今回はそういったクマの痕跡(幹に付いた爪痕や樹上にあるクマ棚)を見つけることはできなかったが、それを目的として来てみるのもアリかもしれないななどと思いつつ進んで行く。

 

前回にも書いたが、このあたりの渓畔林は広葉樹にとって最後の楽園のようなものである。写真はサワグルミだが、その特徴的な葉の並びようですぐにそれと判る。生育に何百年もかかるこれらの木だが、歩いていると次世代の若木もたくさん見つけることができた。

 

道中ひとつだけ残念なことがあった。十方山林道(廿日市の管轄)は無期限中止になったと聞いていたが、思いっきり林道工事が入っている。前回通った場所で草ボウボウの獣道だった場所が、車1.5台分ほどの幅で整地されている箇所が数か所あり、将来的にその全てが繋がるということがわかった。

 

これは廿日市側ではなく安芸太田側の林道工事のようで、あまりの破壊っぷりに一瞬絶句してしまった。削っている林のなぎ倒された部分にはトチノキなどの若木があるのも散見できたからだ。

 

ちなみにここの部分の道路拡張工事をしたところで、廿日市側が整備されてない以上貫通された道には絶対にならず、まともな目的で使う人はまずいないはずの場所である。ごくまれに杉の木にキープアウトの黄テープが巻かれているあたり、ほそぼそと林業業者が入ることがあるという程度のものだろう。その林業すら採算が合わず実質ほとんどやれていないと聞いている。

 

従ってこれは破壊のための破壊としか思えない。道を作りたければ他に候補はいくらでもあるのだ。例えば恐羅漢スキー場までのあの危険極まりない細い道。なにも最後に生き残っている残り僅かしかない渓畔林を削る必要が本当にあるのだろうか。

 

正直、こういう本物の自然がなくなってしまえば、こういう田舎の価値というのは本当になくなってしまうと私のような人間は思ってしまう。即効性はなく、表面上のダメージはないが(ほとんどの人は興味ないため)自らの首を絞める行為といって差し支えない。

 

また話が脱線してしまった。

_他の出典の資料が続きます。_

(** [uvmcopy] failed: the child's memory is given back. *)
Lemma fork_undo m2 fl2 j :
  (j <= k)%nat → let T2 := <[pagetable (P p) := cow_run j M]> T1 in
  vm m2 fl2 T2 (frames K ntf ntc) → grows (m1 <| m_held := h |>) T1 m2 T2 → all_low T2 →
  views_same (m1 <| m_held := h |>) T1 m2 T2 →
  wp (freeproc cfg np ;; release (ProcLock np) ;; mret (-1)) (λ r st', r = -1 ∧ ∃ m' P',
    st' = pst st m' P' (n + 1) t f ∧ fork_failed st m P T K m' P') (pst st m2 P1 (n + 1) t f).
Proof.
  intros Hj T2 Hvm2 Hg2 Hlow2 Hv2. destruct np_unused as (Hst & Hne & Hptn).
  destruct child_mem as (Hvm1 & HK1 & Hlow1 & Hdel & HTp & Hntf).
  destruct (new_fields pc n (ps_ticks st) ntf ntc npt (P np)) as (Ept & Etf & Etc & Esz & _). rewrite <- HP1 in Ept, Etf, Etc, Esz.
  destruct (Hcl np Hst) as (_ & _ & _ & Hsz0). pose proof Had as [_ Hg1 _ [Hpt0 HTn] [Hpf _] [Hpc _] (_ & _ & Hfc)].
  pose proof (page_ok_range ntf Hpf). pose proof (page_ok_range ntc Hpc).
  assert (∀ q, drop_refs (frames K ntf ntc) (P1 np) q = K q) as HKd.
  { intros q. unfold drop_refs, frames, kdrop, kadd. rewrite Etf, Etc.
    destruct (Z.eqb_spec ntf 0), (Z.eqb_spec ntc 0); try lia. destruct (q =? ntf), (q =? ntc); lia. }
  assert (drop_tables T2 (P1 np) = <[pagetable (P p) := cow_run j M]> T) as HTd.
  { unfold drop_tables. rewrite Ept. destruct (Z.eqb_spec npt 0) as [|_]; [done|]. unfold T2.
    rewrite delete_insert_ne by done. by rewrite Hdel. }
  wp_step. wp_use (freeproc_spec cfg np st m2 P1 (n + 1) t f fl2 T2 (frames K ntf ntc)); [done| | | |].
  - unfold alloc_unlocked. rewrite (proj1 Hg2). exact (alloc_unlocked_proc m np Hu).
  - split; [right; by rewrite Etf|right; by rewrite Etc|right]. exists (bare_map ntf), ntf, 0%nat.
    rewrite Ept, Esz, Hsz0. unfold T2. rewrite lookup_insert_ne, lookup_insert_eq by done.
    split_and!; [done|apply bare_proc_map|lia|lia|lia|done|done].
  - intros q. rewrite HKd. apply HK.
  - intros _ st' (m3 & P3 & fl3 & -> & Hvm3 & Hd3 & HP3 & Ho3). rewrite HTd in Hvm3, Hd3.
    wp_step. eapply wp_release; [by rewrite (proj1 Hd3), (proj1 Hg2)|apply Hlocks|]. wp_step. split; [done|].
    exists (m3 <| m_held := m_held m |>), P3. split; [done|]. split; [done| | |].
    + exists fl3, (<[pagetable (P p) := cow_run j M]> T). split_and!.
      * apply vm_held_any. eapply vm_ext; [|done]. intros q. by rewrite HKd.
      * intros r N [[_ <-]|[_ HN]]%lookup_insert_Some; [apply (Hlow2 (pagetable (P p))); apply lookup_insert_eq|by apply (Hlow r)].
      * intros r N HN. destruct (Hv2 r N) as (N' & HN' & Hv'); [rewrite lookup_insert_ne; [done|intros ->; congruence]|].
        exists N'. assert (r ≠ npt) as Hrn by (intros ->; congruence).
        assert ((<[pagetable (P p) := cow_run j M]> T) !! r = Some N') as HN''.
        { revert HN'. unfold T2. rewrite !lookup_insert. repeat case_decide; congruence. }
        split; [done|]. intros va Hva. transitivity (uread m2 N' va).
        { apply (drops_view m2 fl2 T2 _ m3 fl3 _ _ r N' va Hvm2 Hvm3); try done.
          - intros q. rewrite HKd. apply HK.
          - by apply (Hlow2 r). }
        rewrite Hv' by done. eapply (grows_view m fl T K m1 T1 r N va); try done. by apply (Hlow r).
    + intros q Hq. rewrite Ho3, Ho1; [done|..]; intros ->; congruence.
    + intros q. destruct (decide (q = np)) as [->|Hq]; [|by rewrite Ho3, Ho1].
      rewrite HP3. intros _. destruct (clear_proc_clean cfg (P1 np <| trapframe := 0 |> <| trapcopy := 0 |>)) as (_ & -> & -> & -> & ->). done.
Qed.

(** The pages of the kernel keep their contents. *)
Lemma kernel_page_same m2 T2 q i :
  grows (m1 <| m_held := h |>) T1 m2 T2 → kernel_page m T q → 0 <= i < 512 →
  ld64 (m_mem m2) (q + 8 * i) = ld64 (m_mem m) (q + 8 * i).
Proof.
  intros [_ Hg2] [Hok Hnt Hr Hc] Hi. destruct Had as [_ [_ Hg1] _ _ _ _ _].
  destruct (Hg1 q Hok Hc Hnt) as (Hnt1 & Hle & Hd1).
  destruct (Hg2 q Hok ltac:(cbn; lia) Hnt1) as (_ & _ & Hd2).
  rewrite (ld64_page_ext (m_mem m1) (m_mem m2)) by done. by apply ld64_page_ext.
Qed.

Lemma parent_running m' T' x M' now :
  running m' T' x M' k → running m' T' (fork_parent now x) M' k.
Proof. intros [? ? ? ? ? ?]. unfold fork_parent. by destruct cfg. Qed.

気を取り直して調査の話を進めることにする。本日の釣果は全部で10匹ほどで、ほとんどがアマゴであった。細見谷の下流(立岩ダムに注ぐ少し上流あたり)で釣りをしたことがあったが、そのときはアマゴしか見れなかった。

 

上流にいくとゴギがいるとわかってはいたが、本日お目にかかれたのはどれも15センチ未満の子供ばかり。イワナの中でも特にゴギは小柄なのだが、それにしても小さい。アマゴと混在し、アマゴのほうは20センチ上クラスが数尾コンスタントに上がっているところからして、アマゴとの分布域勢力争いに押され気味なのかもしれない。

 

標高が低く、水温も計測地点で14℃とやや高めであったため、アマゴとの混成は致し方ないだろう。ともあれ、広島に戻ってから初のゴギとの対面となった。あとは産卵床と目ぼしいところをチェックしておき、秋の深まった時期にもう一度来てみたい。